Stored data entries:
(* ===== verification/WatchRun.v ===== *)
(** * A watch against the writer (src/state_machine.go: watch, Update)

    A run interleaves the segments of one watch with the commits of the writer in any
    order. *)

From stdpp Require Import gmap sorting.
From S2P Require Import Prelude Types GoBinary Patch Kv Mdb MdbFacts Db DbLease DbKv History DbKvRead Pb StateMachine Events Watch WatchFacts.

Lemma Forall2_elem {A B} (P Q : A -> B -> Prop) l k :
  Forall2 P l k -> (forall x y, x ∈ l -> P x y -> Q x y) -> Forall2 Q l k.
Proof.
  induction 1 as [|x y l k Hxy Hf IH]; intros Hi; constructor; [apply Hi; [constructor|done]|].
  apply IH. intros x' y' Hx. apply Hi. by constructor.
Qed.

(** The EVENT messages of a stream of messages. *)
Definition isEvt (m : Result) : bool :=
  match res_Data m with b :: _ => bZ b =? WatchMessageType_EVENT | [] => false end.

Abbreviation events := (filter (fun m => isEvt m = true)).

(** The revision a watch has scanned to. *)
Definition reached (p : phase) : option Z :=
  match p with
  | Scanned _ rev => Some rev
  | Registered _ rev _ => Some rev
  | Syncing w => Some (ws_rev w)
  | Opened _ | Ended => None
  end.

Section WatchRun.
Context (cfg : config) `{DifferOk} `{SnappyOk} `{MdbOk} `{Proto}.
Context (fuel : nat) (shardID replicaID : Z).
Hypothesis marshal_event : forall e, exists b, pb_Marshal MEvent e = Ok b.
Hypothesis marshal_header : forall h, exists b, pb_Marshal MResponseHeader h = Ok b.
Context (req : WatchCreateRequest).
Hypothesis start_range : 0 <= wc_StartRevision req < 2 ^ 52.

(** The committed store: its contents, and the history and log they hold. *)
Record world : Type := mkWorld { w_t : txn; w_M : history; w_E : list kvEvent; w_rev : Z }.

Definition wlogged (w : world) : Prop := Logged cfg fuel (w_t w) (w_M w) (w_E w) (w_rev w).

(** A commit appends events of later revisions. *)
Definition commits (w w' : world) : Prop :=
  wlogged w' /\ w_rev w <= w_rev w'
  /\ exists N, w_E w' = w_E w ++ N /\ Forall (fun e => w_rev w < evtUpper e) N.

Inductive run : world -> phase -> list Result -> Prop :=
| run_start w : wlogged w -> run w (Opened req) []
| run_commit w p out w' (alerted : bool) :
    run w p out -> commits w w' -> run w' (if alerted then pushAlert p (w_rev w') else p) out
| run_watch w p out ms p' :
    run w p out -> watchStep fuel shardID replicaID (w_t w) p = Ok (ms, p') -> run w p' (out ++ ms).

Lemma run_logged w p out : run w p out -> wlogged w.
Proof. induction 1 as [|? ? ? ? ? ? ? [? _]|]; done. Qed.

(** ** One segment *)

Lemma isFor_isEvt e m : isFor req e m -> isEvt m = true.
Proof. by intros (rev & evt & k & b & _ & -> & _). Qed.

Lemma carries_events M rev E ms rest :
  Forall2 (carries req M rev) E ms -> Forall (fun m => isEvt m = false) rest -> events (ms ++ rest) = ms.
Proof.
  intros Hf Hr. rewrite filter_app, (filter_none _ rest), app_nil_r.
  2:{ intros m Hin Hm. rewrite Forall_forall in Hr. by rewrite (Hr m Hin) in Hm. }
  apply filter_all. intros m Hin. apply list_elem_of_lookup in Hin as [i Hi].
  eapply Forall2_lookup_r in Hf as (e & _ & cur & prev & b & _ & _ & _ & ->); [|exact Hi]. done.
Qed.

Lemma syncOf_quiet rev ms sync : syncOf shardID replicaID req rev ms sync -> Forall (fun m => isEvt m = false) sync.
Proof. unfold syncOf. case_decide; [by intros ->|]. intros (b & _ & ->). by repeat constructor. Qed.

(** A scan from [sn] sends the selected events from [sn] to the current revision. *)
Lemma scan_sends w sn :
  wlogged w -> 0 < sn < 2 ^ 52 ->
  exists s, watchScan fuel shardID replicaID (w_t w) req sn = Ok (w_rev w, s) /\ sc_err s = None
    /\ (0 <? sc_sent s) = negb (sc_sent s =? 0)
    /\ Forall2 (isFor req) (selected req (between sn (w_rev w) (w_E w))) (events (sc_out s)).
Proof.
  intros HL Hsn. destruct (watchScan_ok cfg fuel shardID replicaID marshal_event marshal_header _ _ _ _ req sn HL Hsn)
    as (ms & sync & E & Hf & Hs).
  eexists. split; [exact E|]. split; [done|]. cbn [sc_sent sc_out]. split.
  { pose proof (blen_nonneg ms). destruct (Z.ltb_spec 0 (blen ms)), (Z.eqb_spec (blen ms) 0); done || lia. }
  rewrite (carries_events _ _ _ _ _ Hf (syncOf_quiet _ _ _ Hs)).
  eapply Forall2_elem; [exact Hf|].
  intros e m He Hc. eapply carries_isFor; [exact HL| |exact Hc].
  apply list_elem_of_filter in He as [_ He]. by apply list_elem_of_filter in He as [_ He].
Qed.

(** ** The invariant of a run *)

(** [s0] is the revision the watch starts at: the request's, or the one after the first
    scan's when the request names none or a later one. *)
Definition startsAt (s0 r0 : Z) : Prop :=
  s0 = if wc_StartRevision req =? 0 then r0 + 1 else Z.min (wc_StartRevision req) (r0 + 1).

Definition sentUpTo (w : world) (r : Z) (out : list Result) : Prop :=
  0 <= r <= w_rev w /\ exists s0 r0, startsAt s0 r0 /\ r0 <= r
    /\ Forall2 (isFor req) (selected req (between s0 r (w_E w))) (events out).

Definition runInv (w : world) (p : phase) (out : list Result) : Prop :=
  match p with
  | Opened r => r = req /\ out = []
  | Scanned r rev | Registered r rev _ => r = req /\ sentUpTo w rev out
  | Syncing ws => ws_req ws = req /\ sentUpTo w (ws_rev ws) out
  | Ended => False
  end.

Lemma sentUpTo_commit w w' r out : commits w w' -> sentUpTo w r out -> sentUpTo w' r out.
Proof.
  intros (_ & Hle & N & EN & HN) (Hr & s0 & r0 & Hs & Hr0 & Hf). split; [lia|]. exists s0, r0. split; [done|]. split; [done|].
  rewrite EN, between_app_later; [done|]. eapply Forall_impl; [exact HN|]. cbn. lia.
Qed.

(** Scanning on from where the watch is. *)
Lemma sentUpTo_scan w r out ms :
  wlogged w -> sentUpTo w r out ->
  Forall2 (isFor req) (selected req (between (r + 1) (w_rev w) (w_E w))) (events ms) ->
  sentUpTo w (w_rev w) (out ++ ms).
Proof.
  intros HL (Hr & s0 & r0 & Hs & Hr0 & Hf) Hm. split; [lia|]. exists s0, r0. split; [done|]. split; [lia|].
  rewrite filter_app. rewrite (between_split s0 r (w_rev w)); [|eapply EvtRep_order, HL| |lia].
  - rewrite filter_app. by apply Forall2_app.
  - unfold startsAt in Hs. destruct (wc_StartRevision req =? 0); lia.
Qed.

Lemma first_scan w :
  wlogged w ->
  exists s, watchScan fuel shardID replicaID (w_t w) req (u64 (wc_StartRevision req)) = Ok (w_rev w, s)
    /\ sc_err s = None /\ sentUpTo w (w_rev w) (sc_out s).
Proof.
  intros HL. rewrite u64_id by (unfold is_u64; lia). pose proof (lg_bound _ _ _ _ _ _ HL) as Hb.
  destruct (Z.eqb_spec (wc_StartRevision req) 0) as [Ez|Hz].
  - unfold watchScan. rewrite (lg_rev _ _ _ _ _ _ HL), Ez. cbn [Z.eqb]. eexists. split; [done|]. split; [done|].
    split; [lia|]. exists (w_rev w + 1), (w_rev w). split; [unfold startsAt; by rewrite Ez|]. split; [lia|].
    rewrite between_empty by lia. constructor.
  - destruct (scan_sends w (wc_StartRevision req) HL) as (s & E & He & _ & Hf); [lia|]. exists s. split; [done|]. split; [done|].
    split; [lia|]. exists (Z.min (wc_StartRevision req) (w_rev w + 1)), (w_rev w).
    split; [unfold startsAt; by destruct (Z.eqb_spec (wc_StartRevision req) 0)|]. split; [lia|].
    destruct (Z.le_gt_cases (wc_StartRevision req) (w_rev w + 1)); [by rewrite Z.min_l by lia|].
    rewrite between_empty in Hf by lia. rewrite between_empty by lia. done.
Qed.

Lemma later_scan w r out :
  wlogged w -> sentUpTo w r out ->
  exists s, watchScan fuel shardID replicaID (w_t w) req (u64 (r + 1)) = Ok (w_rev w, s)
    /\ sc_err s = None /\ sentUpTo w (w_rev w) (out ++ sc_out s)
    /\ (forall m, isEvt m = false -> sentUpTo w (w_rev w) (out ++ sc_out s ++ [m])).
Proof.
  intros HL Hs. pose proof (lg_bound _ _ _ _ _ _ HL) as Hb. pose proof Hs as [Hr _].
  rewrite u64_id by (unfold is_u64; lia).
  destruct (scan_sends w (r + 1) HL) as (s & E & He & _ & Hf); [lia|]. exists s. split; [done|]. split; [done|].
  split; [by apply (sentUpTo_scan w r)|]. intros m Hm. apply (sentUpTo_scan w r); [done|done|].
  rewrite filter_app, filter_cons_False, filter_nil, app_nil_r by (by rewrite Hm). done.
Qed.

Lemma watchStep_inv w p out :
  wlogged w -> runInv w p out ->
  exists ms p', watchStep fuel shardID replicaID (w_t w) p = Ok (ms, p') /\ runInv w p' (out ++ ms).
Proof.
  intros HL Hi. destruct p as [r|r rev|r rev alerts|[r rev alerts]|]; cbn [watchStep runInv ws_req ws_rev] in *; [..|done].
  - destruct Hi as [-> ->]. destruct (first_scan w HL) as (s & -> & He & Hs). cbn [rbind]. rewrite He. by eexists _, _.
  - destruct Hi as [-> Hs]. eexists _, _. split; [done|]. by rewrite app_nil_r.
  - destruct Hi as [-> Hs]. destruct (later_scan w rev out HL Hs) as (s & -> & He & Hs' & _). cbn [rbind]. rewrite He.
    by eexists _, _.
  - destruct Hi as [-> Hs]. unfold watchWake. cbn [ws_alerts ws_req ws_rev]. destruct (last alerts) as [a|].
    2:{ cbn [rbind]. eexists _, _. split; [done|]. by rewrite app_nil_r. }
    destruct (a <=? rev); [cbn [rbind]; eexists _, _; split; [done|]; by rewrite app_nil_r|].
    destruct (later_scan w rev out HL Hs) as (s & -> & He & Hs' & Hn). cbn [rbind]. rewrite He. cbn [isErr].
    unfold watchNotify. destruct ((sc_sent s =? 0) && wc_ProgressNotify req).
    + unfold watchMessage. destruct (marshal_header (responseHeader shardID replicaID (w_rev w))) as [b ->]. cbn [rbind sc_err isErr].
      eexists _, _. split; [done|]. split; [done|]. cbn [sc_out ws_rev]. by apply Hn.
    + cbn [rbind]. rewrite He. by eexists _, _.
Qed.

Lemma run_inv w p out : run w p out -> runInv w p out.
Proof.
  induction 1 as [w Hw|w p out w' alerted Hr IH Hc|w p out ms p' Hr IH E].
  - by split.
  - destruct p as [r|r rev|r rev alerts|[r rev alerts]|]; destruct alerted; cbn [pushAlert runInv ws_req ws_rev] in *;
      try done; destruct IH as [-> Hs]; split; try done; by eapply sentUpTo_commit.
  - destruct (watchStep_inv w p out (run_logged _ _ _ Hr) IH) as (ms' & p'' & E' & Hi). rewrite E in E'. by simplify_eq.
Qed.

End WatchRun.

== Work order ==
Look through the entries. Copy out each line with "isEvt" in it.

== Solution ==
Definition isEvt (m : Result) : bool :=
Abbreviation events := (filter (fun m => isEvt m = true)).
Lemma isFor_isEvt e m : isFor req e m -> isEvt m = true.
  Forall2 (carries req M rev) E ms -> Forall (fun m => isEvt m = false) rest -> events (ms ++ rest) = ms.
Lemma syncOf_quiet rev ms sync : syncOf shardID replicaID req rev ms sync -> Forall (fun m => isEvt m = false) sync.
    /\ (forall m, isEvt m = false -> sentUpTo w (w_rev w) (out ++ sc_out s ++ [m])).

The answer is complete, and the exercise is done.